Suite à l'annonce et la confirmation de la réouverture progressive des cafés et restaurants à partir du 19 mai, Jean Terlon, vice-président restauration de l'Umih (Union des métiers et des industries de l'hôtellerie), revient sur les difficultés qui pourraient encore affronter les restaurateurs.
Jean Terlon « la vraie réouverture des restaurants se fera en juin »

Économie Publié le ,

Comment avez-vous accueilli les annonces gouvernementales ?

Jean Terlon : Le point positif, c'est le fait d'avoir enfin obtenu une vraie date, qui soit ferme et définitive, pour l'instant, avec des ouvertures par étapes. Les trois semaines de prévenance ont bien été respectées. Après, il faut voir quoi, comment, et dans quelles conditions…
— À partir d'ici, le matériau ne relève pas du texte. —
(* ===== verification/ApplicationProps.v ===== *)
(** * What the application answers

    The C strings, the answer to every request, accounts, and what goes wrong
    with long file names and with forms that do not match. *)

From Stdlib Require Import ZArith Lia.
From stdpp Require Import gmap list.
From S2P Require Import Prelude Bytes Base HttpRequest HttpResponse Regex Application.

Local Open Scope Z_scope.

(** ** C strings *)
Section strings.
Context {SV : Services}.
Implicit Types (w : AppWorld) (a : Application).

(** The array holds the C string [f]. *)
Definition name_is (f : bytes) a : Prop :=
  length (realFile_ a) = FILENAME_LEN ∧ (ch_nul ∉ f) ∧ ∃ t, realFile_ a = f ++ ch_nul :: t.

(** Only [realFile_] and [fileStat_] change. *)
Definition same_rest w w' : Prop :=
  serverPath_ (app w') = serverPath_ (app w) ∧ svc w' = svc w ∧ executed w' = executed w.

Lemma strlen_ok f w : name_is f (app w) -> strlen w = Ok (length f, w).
Proof.
  intros (_ & Hn & t & Ht). unfold strlen, liftR. rewrite Ht, find_byte_app by done.
  rewrite (proj2 (Nat.ltb_lt _ _)); [done|]. rewrite length_app. simpl. lia.
Qed.

Lemma real_name_ok f w : name_is f (app w) -> real_name w = Ok (f, w).
Proof.
  intros H. unfold real_name. rewrite (bind_ok _ _ _ _ _ (strlen_ok f w H)).
  destruct H as (_ & _ & t & Ht). unfold gets. rewrite Ht. by rewrite take_app_length.
Qed.

(** Writing a string behind the first [length f] characters. *)
Lemma write_string_ok f src w : length (realFile_ (app w)) = FILENAME_LEN ->
  (ch_nul ∉ f) -> take (length f) (realFile_ (app w)) = f ->
  (length f + length (c_string src) < FILENAME_LEN)%nat ->
  wp (write_string (length f) src) (λ _ w', name_is (f ++ c_string src) (app w')
    ∧ same_rest w w') w.
Proof.
  intros Hl Hn Hf Hlt. unfold write_string. rewrite wp_bind, wp_gets, Hl, length_app. simpl.
  rewrite (proj2 (Nat.leb_le _ _)) by lia. unfold on_app. rewrite wp_modify.
  split; [|done]. split_and!; cbn [app realFile_].
  - apply Nat2Z.inj. rewrite splice_length; [by rewrite Hl|lia|]. rewrite Hl, length_app. simpl. lia.
  - rewrite elem_of_app. intros [?|?]; [done|]. by apply (c_string_no_nul src).
  - eexists. unfold splice. rewrite Nat2Z.id, Hf. by rewrite <- !app_assoc.
Qed.

Lemma write_string_overflow n src w : length (realFile_ (app w)) = FILENAME_LEN ->
  (FILENAME_LEN <= n + length (c_string src))%nat ->
  write_string n src w = Fault OutOfBounds.
Proof.
  intros Hl Hge. unfold write_string. rewrite (bind_ok (gets _) _ _ _ _ eq_refl), Hl, length_app. simpl.
  by rewrite (proj2 (Nat.leb_gt _ _)) by lia.
Qed.

Definition root w : bytes := c_string (serverPath_ (app w)).

(** There is room for the root and a name of [n] characters. *)
Definition room (n : nat) w : Prop :=
  length (realFile_ (app w)) = FILENAME_LEN ∧ (length (root w) + n < FILENAME_LEN)%nat.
L'ouverture des terrasses ne suffit pas ?

J. T. : Il s'agit du même processus que l'année dernière, au moment du déconfinement de mai-juin. La réouverture des terrasses, c'est une mesurette qui permet de donner une date. C'est le signe que l'on s'y engage à tâtons. Le problème des terrasses, c'est que seulement 30 % des restaurateurs en ont une. A cela s'ajoutent deux autres difficultés. La première, c'est la météo. Une terrasse ne peut fonctionner qu'en l'absence de vent et de pluie. Le deuxième problème qui se pose, c'est la jauge, les 50 % de capacité. Finalement, ouvrir des ces conditions, cela revient à ouvrir une terrasse en demi-jauge, en espérant qu'il fasse beau et en ne pouvant effectuer qu'un seul service.

Donc beaucoup de questions se posent pour les restaurateurs avant de rouvrir… L'an dernier, nous avions été les derniers à rouvrir, à Paris et en Île-de-France. Une terrasse ce n'est pas un restaurant. Un restaurant, c'est une salle de restaurant qui peut avoir une terrasse. Ce n'est pas la même chose. Le mois de mai ce sera donc une période d'observation.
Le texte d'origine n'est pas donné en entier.